═══ MATERIAL FOR THE TASK ═══

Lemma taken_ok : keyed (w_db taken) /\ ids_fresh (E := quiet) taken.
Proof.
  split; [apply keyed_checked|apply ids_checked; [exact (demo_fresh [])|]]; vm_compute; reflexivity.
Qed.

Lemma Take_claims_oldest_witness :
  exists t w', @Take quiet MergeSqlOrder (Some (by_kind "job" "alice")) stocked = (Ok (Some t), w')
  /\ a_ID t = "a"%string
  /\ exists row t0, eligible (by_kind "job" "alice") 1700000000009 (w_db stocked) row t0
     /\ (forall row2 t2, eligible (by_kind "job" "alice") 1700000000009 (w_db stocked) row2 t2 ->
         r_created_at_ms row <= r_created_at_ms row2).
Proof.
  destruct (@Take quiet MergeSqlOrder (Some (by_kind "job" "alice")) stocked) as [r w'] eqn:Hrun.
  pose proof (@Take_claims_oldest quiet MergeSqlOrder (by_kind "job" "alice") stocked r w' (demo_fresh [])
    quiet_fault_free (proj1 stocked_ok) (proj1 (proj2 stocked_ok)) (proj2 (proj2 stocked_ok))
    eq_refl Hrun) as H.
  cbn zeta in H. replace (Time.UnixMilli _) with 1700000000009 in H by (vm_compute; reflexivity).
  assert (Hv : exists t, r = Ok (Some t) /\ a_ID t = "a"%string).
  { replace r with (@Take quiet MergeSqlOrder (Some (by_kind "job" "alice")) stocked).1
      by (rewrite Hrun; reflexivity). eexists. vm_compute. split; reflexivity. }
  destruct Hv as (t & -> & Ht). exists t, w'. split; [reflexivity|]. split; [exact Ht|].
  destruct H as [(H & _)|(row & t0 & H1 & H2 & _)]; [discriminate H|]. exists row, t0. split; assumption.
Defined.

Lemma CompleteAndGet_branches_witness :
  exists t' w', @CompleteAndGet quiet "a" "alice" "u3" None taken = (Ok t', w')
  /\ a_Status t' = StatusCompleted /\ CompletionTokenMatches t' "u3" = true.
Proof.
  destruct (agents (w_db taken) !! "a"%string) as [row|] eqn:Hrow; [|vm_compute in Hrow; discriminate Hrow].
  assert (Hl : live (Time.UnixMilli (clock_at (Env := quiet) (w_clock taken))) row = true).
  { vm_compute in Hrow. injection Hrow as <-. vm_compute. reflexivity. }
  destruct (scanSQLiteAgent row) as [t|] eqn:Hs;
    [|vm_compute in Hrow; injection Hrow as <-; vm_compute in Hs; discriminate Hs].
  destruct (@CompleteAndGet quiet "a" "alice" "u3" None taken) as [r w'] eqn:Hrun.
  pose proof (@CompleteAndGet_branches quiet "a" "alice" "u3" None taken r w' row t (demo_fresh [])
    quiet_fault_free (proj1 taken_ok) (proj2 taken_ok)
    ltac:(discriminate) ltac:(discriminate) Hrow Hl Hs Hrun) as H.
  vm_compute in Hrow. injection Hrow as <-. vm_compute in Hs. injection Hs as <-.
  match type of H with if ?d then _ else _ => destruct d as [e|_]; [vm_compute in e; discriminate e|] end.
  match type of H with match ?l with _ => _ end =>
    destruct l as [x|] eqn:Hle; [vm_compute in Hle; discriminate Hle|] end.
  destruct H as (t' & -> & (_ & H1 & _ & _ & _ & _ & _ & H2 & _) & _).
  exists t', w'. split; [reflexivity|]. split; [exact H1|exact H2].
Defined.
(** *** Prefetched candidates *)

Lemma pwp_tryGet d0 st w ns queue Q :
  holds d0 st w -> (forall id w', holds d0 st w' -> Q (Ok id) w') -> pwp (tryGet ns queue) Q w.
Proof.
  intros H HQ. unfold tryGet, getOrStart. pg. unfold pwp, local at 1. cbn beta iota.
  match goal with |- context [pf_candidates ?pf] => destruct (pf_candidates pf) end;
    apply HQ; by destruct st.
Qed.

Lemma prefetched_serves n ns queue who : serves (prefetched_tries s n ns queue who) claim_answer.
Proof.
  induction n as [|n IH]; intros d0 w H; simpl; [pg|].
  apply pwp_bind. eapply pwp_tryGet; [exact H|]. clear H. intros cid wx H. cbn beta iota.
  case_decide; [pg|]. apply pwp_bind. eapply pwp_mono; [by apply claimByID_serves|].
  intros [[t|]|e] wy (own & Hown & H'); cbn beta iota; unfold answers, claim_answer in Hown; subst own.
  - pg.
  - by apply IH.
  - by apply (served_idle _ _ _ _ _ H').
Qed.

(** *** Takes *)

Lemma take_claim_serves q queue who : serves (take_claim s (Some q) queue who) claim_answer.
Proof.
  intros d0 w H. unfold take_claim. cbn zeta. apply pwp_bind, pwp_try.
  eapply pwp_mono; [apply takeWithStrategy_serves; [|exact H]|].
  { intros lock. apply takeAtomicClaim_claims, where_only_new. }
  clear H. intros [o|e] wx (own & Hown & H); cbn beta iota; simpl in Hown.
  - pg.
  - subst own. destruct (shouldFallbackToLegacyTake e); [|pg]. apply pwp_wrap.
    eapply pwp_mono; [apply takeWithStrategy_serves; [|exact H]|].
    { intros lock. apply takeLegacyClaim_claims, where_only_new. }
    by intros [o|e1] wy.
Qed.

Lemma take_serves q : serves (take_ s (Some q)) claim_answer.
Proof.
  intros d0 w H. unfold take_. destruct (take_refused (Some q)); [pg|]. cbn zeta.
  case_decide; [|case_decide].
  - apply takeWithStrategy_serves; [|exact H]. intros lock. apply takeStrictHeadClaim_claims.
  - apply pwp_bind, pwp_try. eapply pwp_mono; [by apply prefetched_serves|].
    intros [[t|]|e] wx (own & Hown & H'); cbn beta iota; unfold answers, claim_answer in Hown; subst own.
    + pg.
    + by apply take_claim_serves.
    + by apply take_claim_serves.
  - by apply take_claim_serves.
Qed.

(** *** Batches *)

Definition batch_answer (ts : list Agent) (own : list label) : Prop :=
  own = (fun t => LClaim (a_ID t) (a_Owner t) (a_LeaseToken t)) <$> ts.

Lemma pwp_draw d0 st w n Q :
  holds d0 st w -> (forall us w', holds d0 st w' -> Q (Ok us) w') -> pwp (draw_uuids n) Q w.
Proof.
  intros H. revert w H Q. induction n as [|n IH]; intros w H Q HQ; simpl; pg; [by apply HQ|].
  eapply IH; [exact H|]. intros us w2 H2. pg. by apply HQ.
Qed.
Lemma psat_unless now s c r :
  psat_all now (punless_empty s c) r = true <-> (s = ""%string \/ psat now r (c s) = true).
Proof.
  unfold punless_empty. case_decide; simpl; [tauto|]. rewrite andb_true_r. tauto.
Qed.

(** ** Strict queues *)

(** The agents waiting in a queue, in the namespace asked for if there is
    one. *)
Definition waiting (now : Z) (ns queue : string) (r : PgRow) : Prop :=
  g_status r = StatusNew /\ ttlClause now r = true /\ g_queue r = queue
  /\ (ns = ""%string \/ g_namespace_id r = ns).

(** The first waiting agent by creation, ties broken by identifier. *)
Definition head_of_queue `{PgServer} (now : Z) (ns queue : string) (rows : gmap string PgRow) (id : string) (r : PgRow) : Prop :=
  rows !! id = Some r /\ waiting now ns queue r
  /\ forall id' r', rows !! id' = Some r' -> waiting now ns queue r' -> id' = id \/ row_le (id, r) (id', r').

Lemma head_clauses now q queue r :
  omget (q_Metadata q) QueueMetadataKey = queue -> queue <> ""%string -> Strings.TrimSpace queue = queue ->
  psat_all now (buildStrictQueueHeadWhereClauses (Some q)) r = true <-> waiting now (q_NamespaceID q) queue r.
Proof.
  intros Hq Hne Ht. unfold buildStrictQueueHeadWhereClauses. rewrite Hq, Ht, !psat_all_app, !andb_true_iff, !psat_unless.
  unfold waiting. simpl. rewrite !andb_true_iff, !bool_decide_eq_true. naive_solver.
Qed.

═══

## YOUR OBJECTIVE:
Search the records for the word "holds", then list every line that has it.

## SOLUTION BELOW:
  holds d0 st w -> (forall id w', holds d0 st w' -> Q (Ok id) w') -> pwp (tryGet ns queue) Q w.
  holds d0 st w -> (forall us w', holds d0 st w' -> Q (Ok us) w') -> pwp (draw_uuids n) Q w.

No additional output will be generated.